As someone who has a background in ecology, over the longterm, I think its a losing battle. We've essentially created one giant supercontinent due to how rapidly we travel around the globe and how much we transport. As long as species have a similar climate to colonize(say eastern gray squirrels in Eastern North America to Great Britain), and the means to do so (carried as pets, curiosities, etc), they're going to spread. The best thing in that regard is to at the very least stop making things worse by radically restricting human travel and taking biosecurity from the joke it is into making it into something serious and formidable. I'm pretty hopeless though on this because most folks probably don't want it, and I'm not sure there's a way you could make them want it.

I think its important that we try to unfuck nature as much as possible first though by slowing their spread/reversing it when and where possible, and unfortunately for many innocent creatures, that means eradication. Efforts to control animal populations like white tailed deer (A native non-invasive species that people consider a nuisance nonetheless) in the eastern US through birth control have failed spectacularly. Culling is really the only realistic option. Call it murder if you must, but we shit the bed and its our mess to clean up.

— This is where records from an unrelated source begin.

Lemma row_accepted d : wf d -> fits d -> 1 <= d.(d_version) <= INTEGER_MAX -> refusesRow (row d) = None.
Proof.
  intros Hw Hf Hv. unfold refusesRow. cbn [row r_version num_val]. rewrite integer_None by (unfold INTEGER_MAX in *; lia).
  enough (rowChecks (row d) = true) as -> by done. unfold rowChecks, row.
  cbn [r_status r_name r_processingAttempt r_processingFailureCode r_archivedAt r_storageKey r_updatedAt r_createdAt r_version num_val].
  rewrite parseStatus_name. destruct (Hw) as [_ _ Hc Hcr Hup Har Ho Hco Ha].
  rewrite (copyDate_valid (d_createdAt d)), (copyDate_valid (d_updatedAt d)), (copyDateOpt_valid (d_archivedAt d)), Ho by done.
  rewrite (lengthIn_trimmed _ 200 (proj1 (proj1 (fits_name _ Hf))) (row_name _ Hw)). cbn [andb negb].
  rewrite !andb_true_iff, !Z.leb_le. split_and!; try lia; try done.
  - destruct (d_processingFailureCode d) as [c|]; [|done]. cbn in Hc |- *. by destruct (matchesName 127 c).
  - apply negb_true_iff. replace (match nullable (d_processingFailureCode d) with VStr c => Some c | _ => None end) with (d_processingFailureCode d); [done|].
    by destruct (d_processingFailureCode d).
  - destruct (d_storageKey d) as [s|] eqn:Es; [|done]. cbn. by apply lengthIn_trimmed; [apply (fits_key _ Hf)|apply (row_key d)].
Qed.

Lemma values_accepted d : wf d -> fits d -> 0 <= d.(d_version) -> d.(d_version) < INTEGER_MAX ->
  Forall (fun r => r = None) (timestamp d.(d_createdAt) :: integer d.(d_version) :: integer d.(d_processingAttempt) :: rowValues d).
Proof.
  intros [_ _ Hcode Hc Hu Ha _ _ Hat] [Hn Hk Hfc Hfu Hfa Hfat] Hv0 Hv1.
  values.
  - apply text_None, Hn.
  - destruct (d_storageKey d) as [s|]; [|done]. by apply text_None, Hk.
  - destruct (d_processingFailureCode d) as [c|]; [|done]. cbn in Hcode |- *. apply (text_name 127). by destruct (matchesName 127 c).
Qed.

(** A row keeps the text that fits. *)
Lemma sent_name d : fits d -> VStr (sent d.(d_name)) = VStr d.(d_name) /\ nullable (sent <$> d.(d_storageKey)) = nullable d.(d_storageKey).
Proof.
  intros Hf. rewrite sent_clean by apply (fits_name _ Hf). split; [done|]. destruct (d_storageKey d) as [s|] eqn:E; [|done]. cbn.
  by rewrite sent_clean by (by apply (fits_key _ Hf)).
Qed.

Lemma saved_accepted d : wf d -> fits d -> 0 <= d.(d_version) < INTEGER_MAX -> refusesRow (row (saved d)) = None.
Proof.
  intros Hw Hf Hv. apply row_accepted; [by apply saved_wf| |cbn; lia]. by destruct Hf.
Qed.

(** Without unique indexes only the primary key can clash. *)
Lemma document_violation_row id r t : refusesRow r = None -> violation schema id r t = None.
Proof. intros Hr. unfold violation. cbn [schema refuses uniques]. by rewrite Hr. Qed.

Lemma newRow_created i d : Document.create i = Ok d -> fits d -> newRow d = row (saved d).
Proof.
  intros Hc Hf. destruct (sent_name d Hf) as [Hsn Hsk]. unfold newRow. rewrite Hsn, Hsk. clear Hf Hsn Hsk.
  unfold Document.create in Hc. by ok_branches Hc.
Qed.

Lemma step_created d d' : step d d' -> d'.(d_createdAt) = d.(d_createdAt).
Proof.
  intros [x t y H|x t run y H|x t o y H].
  - unfold archive in H. by ok_branches H.
  - unfold beginProcessing in H. by ok_branches H.
  - by destruct (outcome_new _ _ _ _ H) as (_ & _ & s & c & -> & _).
Qed.

(** The statements do what the guards of the in-memory writer allow. *)
Lemma document_statements_spec input s :
  storable s -> legit input s -> Events.assertEventWork input.(m_event) input.(m_work) = Ok tt ->
  match guard input s with
  | Ok _ => statements input (rowsOf s) = (rowsOf (replace (saved input.(m_document)) s), Value tt)
  | Err f => exists t, statements input (rowsOf s) = (t, Refused f)
             \/ exists e, statements input (rowsOf s) = (t, Raised e) /\ handler e = f
  end.
Proof.
  intros Hs (Hf & Hv & Hl) Hp. unfold guard, statements. rewrite Hp. cbn [mbind Result_bind]. set (c := m_document input) in *.
  destruct (sent_name c Hf) as [Hsn Hsk]. destruct (m_mode input).
  - destruct Hl as [i Hc]. pose proof (create_wf _ _ Hc) as Hw.
    pose proof (values_accepted c Hw Hf (proj1 Hv) (proj2 Hv)) as Hva.
    unfold mbind, Body_bind. rewrite parameters_None by (inversion Hva as [|? ? ? Hrest]; inversion Hrest as [|? ? ? Hrest']; inversion Hrest'; by constructor).
    rewrite (newRow_created i c Hc Hf). unfold Sql.insert. cbn [schema refuses]. rewrite (saved_accepted c Hw Hf Hv), has_rowsOf. unfold JsMap.has, documentById.
    destruct (JsMap.get (d_id c) s) as [p|] eqn:Ep; cbn [isNull negb].
    { exists (rowsOf s). right. eexists. split; [done|]. done. }
    by rewrite document_violation_row, set_rowsOf by (by apply saved_accepted).
  - destruct Hl as (d & Hwd & Hst & Hsince). pose proof (step_wf _ _ Hst Hwd) as Hw. destruct (step_fixed _ _ Hst) as (Hid & Ho & Hver).
    unfold mbind, Body_bind. rewrite parameters_None by (pose proof (values_accepted c Hw Hf (proj1 Hv) (proj2 Hv)) as Hva; by inversion Hva).
    rewrite updateOr_spec, get_rowsOf. unfold documentById in *.
    destruct (JsMap.get (d_id c) s) as [p|] eqn:Ep; cbn [fmap option_fmap option_map]; [|by exists (rowsOf s); left].
    destruct (evo_stable _ _ (Hsince p eq_refl)) as (Hpi & Hpv & Hpe). cbn in Hpi, Hpv, Hpe.
    unfold current. cbn [row r_organizationId r_version num_val].
    rewrite (evo_fixed _ _ (Hsince p eq_refl)), Ho, !bool_decide_eq_true_2 by done. cbn [andb negb].
    destruct (d_version p =? d_version c) eqn:Ever; cbn [negb]; [|by exists (rowsOf s); left].
    apply Z.eqb_eq in Ever. assert (p = d) as -> by (apply Hpe; lia). 
    assert (Hrow : setRow c (row d) = row (saved c)).
    { unfold setRow. rewrite Hsn, Hsk. unfold row. cbn. by rewrite Hid, Ho, Ever, (step_created _ _ Hst). }
    rewrite Hrow, document_violation_row by (by apply saved_accepted). by rewrite set_rowsOf.
Qed.

(** ** What is read back. *)

Lemma document_stored_row s d : storable s -> d ∈ JsMap.values s -> documentById d.(d_id) s = Some d.
Proof. intros [Hk _ _] Hd. by apply keyed_values in Hd. Qed.

Lemma document_restoreRow_row s id d : storable s -> documentById id s = Some d -> restoreRow (row d) = Ok d.
Proof.
  intros [_ Hw Hi] Hd. destruct (Hw _ _ Hd) as (Hwf & _ & Hv), (Hi _ _ Hd) as (Hid & Ho & Hr).
  assert (He : Document.restore (row d) = Ok d) by (apply wf_restore; [done|unfold INTEGER_MAX, MAX_SAFE_INTEGER in *; lia]).
  unfold restoreRow. cbn [row r_id r_organizationId r_processingRun]. rewrite (Events.validID_parse _ Hid), (Events.validID_parse _ Ho).
  cbn [mbind Result_bind]. destruct (d_processingRun d) as [run|] eqn:Er; unfold row in He; rewrite Er in He; [|exact He].
  rewrite (Events.validID_parse _ (Hr run eq_refl)). exact He.
Qed.

Lemma document_restoreRow_stored s d : storable s -> d ∈ JsMap.values s -> restoreRow (row d) = Ok d.
Proof. intros Hs Hd. eapply document_restoreRow_row; [done|by apply document_stored_row]. Qed.

Lemma document_findById_rows s id : storable s -> findById id (rowsOf s) = Ok (documentById id s).
Proof. intros Hs. apply firstRow_get. intros d Hd. by eapply document_restoreRow_row. Qed.

Lemma document_key_row s d : storable s -> d ∈ JsMap.values s -> rowKey (row d) = documentKey d.
Proof.
  intros Hs Hd%(document_stored_row s); [|done]. destruct (st_wf _ Hs _ _ Hd) as (Hw & _). unfold rowKey, documentKey. cbn.
  by rewrite copyDate_valid by apply Hw.
Qed.

Lemma document_rows_table s o : storable s -> table documentKey (filter (fun d => bool_decide (d.(d_organizationId) = o) = true) (JsMap.values s)).
Proof.
  intros Hs. split.
  - apply Forall_forall. intros d [_ Hd%(document_stored_row s)]%list_elem_of_filter; [|done]. destruct (st_wf _ Hs _ _ Hd) as (Hw & _).
    split; [apply Hw|]. apply Events.validID_shape. by apply (proj1 (st_ids _ Hs _ _ Hd)).
  - apply (NoDup_fmap_1 id). rewrite <- list_fmap_compose. destruct (st_keyed _ Hs) as [Hw Hk].
    eapply sublist_NoDup; [|apply fmap_sublist, sublist_filter]. by apply (JsMap.NoDup_values d_id).
Qed.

I think an example where the destruction of invasive animal species is readily apparent is in New Zealand with rats eating the eggs of flightless birds. There are no native species of mammals in New Zealand, and so the birds that have adapted to the island have not had small predatory mammals as part of their evolutionary pressure for millions of years. This is true of many polynesian islands. In New Zealand I think there's a real chance of creating isolated pockets as refuge for these species (indeed a small island was actually fully cleared of rats to serve as a conservation breeding area for critically endangered flightless birds), but as I mentioned earlier, once a species has become endemic, its next to impossible to fully eradicate.

I think that we have a moral duty to preserve as many species as possible, where possible. Doing so means tackling invasive species. That often means killing innocents. No real way around that.